I wouldn’t trade the experience, the bittersweet memories, and most of all the growth and wisdom that can result from even the most tumultuous of times if we allow ourselves to be vulnerable, receptive, and honest. Not only with ourselves, but with others.
And if only he’d asked me to stay—but he didn’t, and it confirmed every gut feeling I’d ever had.
So today I sit here thinking our entire relationship was a lie, years of my life that I’ll never get back.
Here are five valuable points to ponder when you’re asking yourself if a person is right for you:
1. Listen carefully.
Statements, as innocent as they may seem, can be warning labels. One in particular I’ve come to trust completely is, “I don’t want to screw this up.” I’ve lived and loved long enough to know that they will, indeed, screw it up. Fabulously, perfectly, and royally screw it up. Hear it, trust it, and love at your own risk.
I heard that on Route 495 years ago, driving home from work, and offered my exit stage right. If he said it, he will do it, I thought. But he insisted. He asked me for years to stay. Until he didn’t.
Careless comments spoken when one’s guard is down can be filled with insight.
“All women are like that.” “I’m never getting married.” “I hate my mother.” “Why do I care? Won’t affect my life.”
Listen, digest, and ask yourself if this person is right for you.
2. Do the actions match the words?
As a woman who loves words and takes them seriously, it’s more than difficult to ensure my safety.
On the flip side, I don’t trust words. Whether it be a potential partner or a sales pitch, words are words. Show me who you are.
I recall all too clearly that night my inquisitive mind and love for words was thrown in my face.
“Must be nice to have an answer for everything.” “You and your words. You take them so literally.”

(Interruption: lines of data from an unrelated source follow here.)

Lemma violated_insert t mk d :
  unrelated t = true -> violated d = None ->
  (forall y, y ∈ rows (d t) -> clash t y (mk (seq (d t) + 1)%Z) = false) ->
  violated (snd (insert t mk d)) = None.
Proof. intros Ht Hv Hnew. apply violated_unrelated; [done | done |]. apply clashes_snoc; [by apply violated_clashes | done]. Qed.

Lemma clashes_delete_where {A} (c : A -> A -> bool) p l : clashes c l = false -> clashes c (delete_where p l) = false.
Proof.
  induction l as [| a l IH]; [done |]. simpl. intros [Ha Hl]%orb_false_iff. unfold delete_where. simpl.
  destruct (negb (p a)); [| by apply IH]. simpl. apply orb_false_iff. split; [| by apply IH].
  apply not_true_iff_false. intros (x & Hx & Hc)%existsb_exists. apply not_true_iff_false in Ha. apply Ha, existsb_exists.
  exists x. split; [| done]. by apply List.filter_In in Hx as [Hx _].
Qed.

Lemma delete_unrelated t p d :
  unrelated t = true -> snd (delete t p d) = set_table t (mkTable (delete_where p (rows (d t))) (seq (d t))) d.
Proof.
  intros Ht. unfold delete. cbn [snd]. generalize 3. intros n. simpl.
  apply (fold_left_inv (fun d' => d' = set_table t (mkTable (delete_where p (rows (d t))) (seq (d t))) d)); [done |].
  intros d' k Hin ->. destruct (_ && cascade k) eqn:E; [| done]. exfalso.
  unfold unrelated in Ht. rewrite forallb_forall in Ht. apply list_elem_of_In in Hin. specialize (Ht k Hin).
  apply andb_true_iff in Ht as [_ Ht%negb_true_iff%bool_decide_eq_false]. by apply andb_true_iff in E as [E%bool_decide_eq_true _].
Qed.

Lemma violated_delete t p d : unrelated t = true -> violated d = None -> violated (snd (delete t p d)) = None.
Proof.
  intros Ht Hv. rewrite delete_unrelated by done. apply violated_unrelated; [done | done |]. cbn [rows].
  apply clashes_delete_where. by apply violated_clashes.
Qed.

(** Ids are not shared. *)
Lemma clashes_inj {A B} (c : A -> A -> bool) (g : A -> B) l x y :
  (forall a b, g a = g b -> c a b = true) -> clashes c l = false -> x ∈ l -> y ∈ l -> g x = g y -> x = y.
Proof.
  intros Hg. induction l as [| a l IH]; simpl; [by intros _ Hx%not_elem_of_nil |].
  intros [Ha Hl]%orb_false_iff. specialize (IH Hl).
  assert (forall z, z ∈ l -> g a = g z -> False) as Hno.
  { intros z Hz Heq. apply not_true_iff_false in Ha. apply Ha, existsb_exists. exists z.
    split; [by apply list_elem_of_In | by apply Hg]. }
  intros [-> | Hx]%elem_of_cons [-> | Hy]%elem_of_cons Heq; [done | | | auto]; exfalso; eauto.
Qed.

Lemma clashes_NoDup {A B} (c : A -> A -> bool) (g : A -> B) l :
  (forall a b, g a = g b -> c a b = true) -> clashes c l = false -> NoDup (map g l).
Proof.
  intros Hg. induction l as [| a l IH]; simpl; [constructor |]. intros [Ha Hl]%orb_false_iff.
  apply NoDup_cons. split; [| auto]. intros (b & Hab & Hb)%list_elem_of_fmap.
  apply not_true_iff_false in Ha. apply Ha, existsb_exists. exists b. split; [by apply list_elem_of_In | by apply Hg].
Qed.

Lemma certificate_ids_NoDup d : violated d = None -> NoDup (map Certificate.ID (rows (d Certificates))).
Proof.
  intros Hv. apply (clashes_NoDup (clash Certificates)); [| by apply violated_clashes].
  intros a b Hab. apply orb_true_iff. left. by apply Z.eqb_eq.
Qed.

Lemma certificate_id_inj d x y :
  violated d = None -> x ∈ rows (d Certificates) -> y ∈ rows (d Certificates) ->
  Certificate.ID x = Certificate.ID y -> x = y.
Proof.
  intros Hv. apply (clashes_inj (clash Certificates) Certificate.ID); [| by apply violated_clashes].
  intros a b Hab. apply orb_true_iff. left. by apply Z.eqb_eq.
Qed.

Lemma ca_id_inj d x y :
  violated d = None -> x ∈ rows (d Cas) -> y ∈ rows (d Cas) -> CA.ID x = CA.ID y -> x = y.
Proof.
  intros Hv. apply (clashes_inj (clash Cas) CA.ID); [| by apply violated_clashes].
  intros a b Hab. apply orb_true_iff. left. apply orb_true_iff. left. by apply Z.eqb_eq.
Qed.

(** Rows that pairwise clash: at most one of them is there. *)
Lemma clashes_count {A} (c : A -> A -> bool) (q : A -> bool) l :
  (forall x y, q x = true -> q y = true -> c x y = true) -> clashes c l = false -> affected q l <= 1.
Proof.
  intros Hq. unfold affected. induction l as [| x l IH]; simpl; [lia |].
  intros Hc. apply orb_false_iff in Hc as [Hx Hl]. specialize (IH Hl).
  destruct (q x) eqn:Hqx; [| done]. simpl. enough (List.filter q l = []) as -> by (simpl; lia).
  clear -Hx Hqx Hq. induction l as [| y l IH]; simpl in *; [done |].
  apply orb_false_iff in Hx as [Hy Hl]. destruct (q y) eqn:Hqy; [| by apply IH].
  by rewrite (Hq x y) in Hy.
Qed.

(** ** Statements that leave tables alone *)

(** [keeps ts]: the tables [ts] are not touched. *)
Definition keeps (ts : list table_name) (d d' : db) : Prop := forall t, t ∈ ts -> d' t = d t.

#[export] Instance keeps_refl ts : Reflexive (keeps ts).
Proof. by intros d t _. Qed.
#[export] Instance keeps_trans ts : Transitive (keeps ts).
Proof. intros d1 d2 d3 H12 H23 t Ht. by rewrite H23, H12. Qed.

Definition out_of (t : table_name) (ts : list table_name) : bool := negb (bool_decide (t ∈ ts)).
Definition unreached (t : table_name) (ts : list table_name) : bool := forallb (fun t' => negb (reaches 4 t t')) ts.

Lemma keeps_insert ts t mk d : out_of t ts = true -> keeps ts d (snd (insert t mk d)).
Proof.
  intros H%negb_true_iff%bool_decide_eq_false t' Ht'. apply insert_ne. by intros ->.
Qed.

Lemma keeps_update ts t p f d : out_of t ts = true -> keeps ts d (snd (update t p f d)).
Proof.
  intros H%negb_true_iff%bool_decide_eq_false t' Ht'. apply update_ne. by intros ->.
Qed.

Right person? I guess not. What he grew to love, appreciate, and ask for was one day unwelcomed. The man who I thought loved me for that inquisitiveness and curiosity to research anything and everything, somehow seemed to resent and loathe it.

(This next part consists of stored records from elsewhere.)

(* ===== verification/AcmeStore.v ===== *)
(** * The store: ACME credentials, accounts, orders, nonces
    (internal/store/acme.go) *)

From S2P Require Import Prelude GoStrings Effects Models Schema.

Module AcmeStore.

Open Scope prog_scope.

(** ** EAB credentials *)

Definition eab_id (id : Z) (e : EABCred.t) : bool := (EABCred.ID e =? id)%Z.

Definition GetEABCred (id : Z) : M EABCred.t := query_row (select1 AcmeEabCreds (eab_id id)).

Definition GetEABCredByKeyID (keyID : string) : M EABCred.t :=
  query_row (select1 AcmeEabCreds (fun e => str_is (EABCred.KeyID e) keyID)).

(** account_count and last_used_at take their column defaults. *)
Definition eab_row (e : EABCred.t) (id : Z) : EABCred.t :=
  EABCred.mk id (EABCred.KeyID e) (EABCred.HMACKeyEnc e) (EABCred.Name e) (EABCred.CAID e)
    (nz (EABCred.Profile e) "server") (EABCred.Days e) (EABCred.AllowedDomains e) (EABCred.MaxAccounts e)
    0 (EABCred.Disabled e) (EABCred.ExpiresAt e) (EABCred.CreatedBy e) (EABCred.CreatedAt e) None.

Definition CreateEABCred (e : EABCred.t) : M EABCred.t :=
  id <-! sql (insert AcmeEabCreds (eab_row e)) ;; GetEABCred id.

Definition ListEABCreds : M (list EABCred.t) :=
  query (fun d => order_by (fun a b => EABCred.ID b <=? EABCred.ID a)%Z (rows (d AcmeEabCreds))).

Definition SetEABCredDisabled (id : Z) (disabled : bool) : M unit :=
  exec_found (update AcmeEabCreds (eab_id id) (EABCred.set_Disabled disabled)).

Definition DeleteEABCred (id : Z) : M unit := exec_found (delete AcmeEabCreds (eab_id id)).

(** max_accounts = 0 OR account_count < max_accounts *)
Definition has_slot (e : EABCred.t) : bool :=
  (EABCred.MaxAccounts e =? 0)%Z || (EABCred.AccountCount e <? EABCred.MaxAccounts e)%Z.

Definition ReserveEABAccountSlot (id : Z) : M bool :=
  now <- time_Now ;;
  n <-! sql (update AcmeEabCreds (fun e => eab_id id e && has_slot e)
               (fun e => EABCred.set_LastUsedAt (Some now)
                           (EABCred.set_AccountCount (EABCred.AccountCount e + 1) e))) ;;
  Ret (Ok (Nat.eqb n 1)).

Definition ReleaseEABAccountSlot (id : Z) : M unit :=
  exec (update AcmeEabCreds (fun e => eab_id id e && (0 <? EABCred.AccountCount e)%Z)
          (fun e => EABCred.set_AccountCount (EABCred.AccountCount e - 1) e)).

(** ** Accounts *)

(** LEFT JOIN acme_eab_creds e ON e.id = a.eab_id *)
Definition scanAcmeAccount (d : db) (a : AcmeAccount.t) : AcmeAccount.t :=
  AcmeAccount.set_EABName (match select1 AcmeEabCreds (eab_id (AcmeAccount.EABID a)) d with
                           | Some e => EABCred.Name e | None => EmptyString end) a.

Definition GetAcmeAccount (id : Z) : M AcmeAccount.t :=
  query_row (fun d => option_map (scanAcmeAccount d) (select1 AcmeAccounts (fun a => AcmeAccount.ID a =? id)%Z d)).

Definition GetAcmeAccountByThumbprint (thumbprint : string) : M AcmeAccount.t :=
  query_row (fun d => option_map (scanAcmeAccount d)
    (select1 AcmeAccounts (fun a => str_is (AcmeAccount.JWKThumbprint a) thumbprint) d)).

Definition account_row (a : AcmeAccount.t) (id : Z) : AcmeAccount.t :=
  AcmeAccount.mk id (AcmeAccount.EABID a) (AcmeAccount.JWKJSON a) (AcmeAccount.JWKThumbprint a)
    (AcmeAccount.Contact a) (nz (AcmeAccount.Status a) AcmeStatusValid) (AcmeAccount.CreatedAt a) None "".

Definition CreateAcmeAccount (a : AcmeAccount.t) : M AcmeAccount.t :=
  id <-! sql (insert AcmeAccounts (account_row a)) ;; GetAcmeAccount id.

Definition newest_accounts (p : AcmeAccount.t -> bool) (d : db) : list AcmeAccount.t :=
  map (scanAcmeAccount d)
    (order_by (fun a b => AcmeAccount.ID b <=? AcmeAccount.ID a)%Z (select AcmeAccounts p d)).

Definition ListAcmeAccounts : M (list AcmeAccount.t) := query (newest_accounts (fun _ => true)).

Definition ListAcmeAccountsByEAB (eabID : Z) : M (list AcmeAccount.t) :=
  query (newest_accounts (fun a => AcmeAccount.EABID a =? eabID)%Z).

Definition SetAcmeAccountStatus (id : Z) (status : string) : M unit :=
  exec_found (update AcmeAccounts (fun a => AcmeAccount.ID a =? id)%Z (AcmeAccount.set_Status status)).

Definition SetAcmeAccountContact (id : Z) (contact : list string) : M unit :=
  exec (update AcmeAccounts (fun a => AcmeAccount.ID a =? id)%Z (AcmeAccount.set_Contact contact)).

Definition TouchAcmeAccountUsed (id : Z) : M unit :=
  now <- time_Now ;;
  exec (update AcmeAccounts (fun a => AcmeAccount.ID a =? id)%Z (AcmeAccount.set_LastUsedAt (Some now))).

(** ** Orders *)

Definition order_id (id : Z) (o : AcmeOrder.t) : bool := (AcmeOrder.ID o =? id)%Z.

Definition GetAcmeOrder (id : Z) : M AcmeOrder.t := query_row (select1 AcmeOrders (order_id id)).

Definition order_row (o : AcmeOrder.t) (id : Z) : AcmeOrder.t :=
  AcmeOrder.mk id (AcmeOrder.AccountID o) (nz (AcmeOrder.Status o) AcmeStatusPending)
    (AcmeOrder.Identifiers o) None "" (AcmeOrder.ExpiresAt o) (AcmeOrder.CreatedAt o) (AcmeOrder.NotAfter o).

Definition CreateAcmeOrder (o : AcmeOrder.t) : M AcmeOrder.t :=
  id <-! sql (insert AcmeOrders (order_row o)) ;; GetAcmeOrder id.

Definition newest_order (a b : AcmeOrder.t) : bool := (AcmeOrder.ID b <=? AcmeOrder.ID a)%Z.

Definition for_certificate (certID : Z) (o : AcmeOrder.t) : bool :=
  match AcmeOrder.CertificateID o with Some c => (c =? certID)%Z | None => false end.

Definition GetAcmeOrderByCertificate (certID : Z) : M AcmeOrder.t :=
  query_row (fun d => head (order_by newest_order (select AcmeOrders (for_certificate certID) d))).

Definition ListAcmeOrdersByAccount (accountID : Z) : M (list AcmeOrder.t) :=
  query (fun d => order_by newest_order (select AcmeOrders (fun o => AcmeOrder.AccountID o =? accountID)%Z d)).

Definition SetAcmeOrderStatus (id : Z) (status : string) : M unit :=
  exec_found (update AcmeOrders (order_id id) (AcmeOrder.set_Status status)).

Definition SetAcmeOrderError (id : Z) (problemJSON : string) : M unit :=
  exec (update AcmeOrders (fun o => order_id id o && negb (str_is (AcmeOrder.Status o) AcmeStatusValid))
          (fun o => AcmeOrder.set_Error problemJSON (AcmeOrder.set_Status AcmeStatusInvalid o))).

Definition ClaimAcmeOrderForFinalize (id : Z) : M bool :=
  n <-! sql (update AcmeOrders (fun o => order_id id o && str_is (AcmeOrder.Status o) AcmeStatusReady)
               (AcmeOrder.set_Status AcmeStatusProcessing)) ;;
  Ret (Ok (Nat.eqb n 1)).

Definition SetAcmeOrderCertificate (id certID : Z) : M unit :=
  exec (update AcmeOrders (order_id id)
          (fun o => AcmeOrder.set_CertificateID (Some certID) (AcmeOrder.set_Status AcmeStatusValid o))).

(** ** Authorizations and challenges *)

Definition GetAcmeAuthorization (id : Z) : M AcmeAuthorization.t :=
  query_row (select1 AcmeAuthorizations (fun a => AcmeAuthorization.ID a =? id)%Z).

Definition CreateAcmeAuthorization (a : AcmeAuthorization.t) : M AcmeAuthorization.t :=
  id <-! sql (insert AcmeAuthorizations (fun id =>
           AcmeAuthorization.mk id (AcmeAuthorization.OrderID a) (nz (AcmeAuthorization.IdentifierType a) "dns")
             (AcmeAuthorization.IdentifierValue a) (AcmeAuthorization.Wildcard a)
             (nz (AcmeAuthorization.Status a) AcmeStatusValid) (AcmeAuthorization.ExpiresAt a)
             (AcmeAuthorization.CreatedAt a))) ;;
  GetAcmeAuthorization id.

Definition ListAcmeAuthorizationsByOrder (orderID : Z) : M (list AcmeAuthorization.t) :=
  query (fun d => order_by (fun a b => AcmeAuthorization.ID a <=? AcmeAuthorization.ID b)%Z
    (select AcmeAuthorizations (fun a => AcmeAuthorization.OrderID a =? orderID)%Z d)).

Definition GetAcmeChallenge (id : Z) : M AcmeChallenge.t :=
  query_row (select1 AcmeChallenges (fun c => AcmeChallenge.ID c =? id)%Z).

Definition CreateAcmeChallenge (c : AcmeChallenge.t) : M AcmeChallenge.t :=
  id <-! sql (insert AcmeChallenges (fun id =>
           AcmeChallenge.mk id (AcmeChallenge.AuthorizationID c) (nz (AcmeChallenge.Type_ c) "http-01")
             (AcmeChallenge.Token c) (nz (AcmeChallenge.Status c) AcmeStatusValid)
             (AcmeChallenge.ValidatedAt c) (AcmeChallenge.CreatedAt c))) ;;
  GetAcmeChallenge id.

Definition ListAcmeChallengesByAuthorization (authzID : Z) : M (list AcmeChallenge.t) :=
  query (fun d => order_by (fun a b => AcmeChallenge.ID a <=? AcmeChallenge.ID b)%Z
    (select AcmeChallenges (fun c => AcmeChallenge.AuthorizationID c =? authzID)%Z d)).

(** ** Replay nonces *)

Definition CreateAcmeNonce (nonce : string) (expires : Z) : M unit :=
  _ <-! sql (insert AcmeNonces (fun _ => AcmeNonce.mk nonce expires)) ;; Ret (Ok tt).

Definition redeemable (nonce : string) (now : Z) (r : AcmeNonce.t) : bool :=
  str_is (AcmeNonce.nonce r) nonce && (now <? AcmeNonce.expires_at r)%Z.

Definition ConsumeAcmeNonce (nonce : string) (now : Z) : M bool :=
  n <-! sql (delete AcmeNonces (redeemable nonce now)) ;; Ret (Ok (Nat.eqb n 1)).

Definition PurgeExpiredAcmeNonces (now : Z) : M nat :=
  sql (delete AcmeNonces (fun r => AcmeNonce.expires_at r <=? now)%Z).

End AcmeStore.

Words are how I express myself, describe how I am feeling, and paint the picture of what’s going on between my heart and my head. And for others who do the same, tread carefully.

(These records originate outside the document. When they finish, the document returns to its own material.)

(* ===== verification/SchemaText.v ===== *)
(** * The text of the schema, and what the database reads in it

    [schema] and [schemaPostgres] of internal/store/store.go, line by line,
    and a reader of the statements they use: CREATE TABLE, CREATE INDEX and
    PRAGMA.  The theorems compare the two texts with one another, with the
    columns the migrations add, and with the foreign keys and tables of
    Schema.v. *)

From S2P Require Import Prelude GoStrings Effects Models Schema Sealing AcmePolicy Setup.

(** ** The two texts *)

Module Ddl.

Open Scope string_scope.

Definition LF : ascii := "010".
Definition dq : string := String (Ascii.ascii_of_nat 34) EmptyString.
Definition text (lines : list string) : string := String LF (foldr (fun l s => (l +:+ String LF s)%go) EmptyString lines).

It is what one does, not what one says.
If his words are tall yet his actions fall short, walk away.
Anyone can say anything. There are a great many bags of wind out there. But it is the person who can show their love and care without saying a word who hold promise.
3. How does he treat other people?
Is he kind to animals? Is he patient with others? Is he polite to restaurant wait staff, store clerks, and strangers? If his mother is alive, is he good to her—even if he may not like her?
If not, he may not be right.
How he treats others is how he will eventually treat you, no matter what he says. He may treat you differently at the start, but in time you’ll be treated like everyone else.
4. Does he take responsibility or place blame?
We all play a part in the demise of things.
We are not completely void of faults nor are we innocent victims. Even if we are treated in a certain way, how we react is within our control and we should take responsibility for our behavior.
If he doesn’t take responsibility for the role he’s played in various situations or relationships and blames circumstances, other people, or grows defensive and is the perpetual victim, he may not be the right person.
5. Follow your gut.
People may dismiss it and some may think it ridiculous, but I am a believer in gut feelings along with intuition and a sixth sense. It’s your body’s immediate understanding of something before your mind even joins the party.
If it doesn’t feel right and something makes your skin prickly, trust that. It could save you from many things.
Not once in my life has my gut been wrong and every mistake I’ve made has been because I disregarded it.
It is said that when you trust your intuition, it is the ultimate act of trusting in yourself—so follow your gut.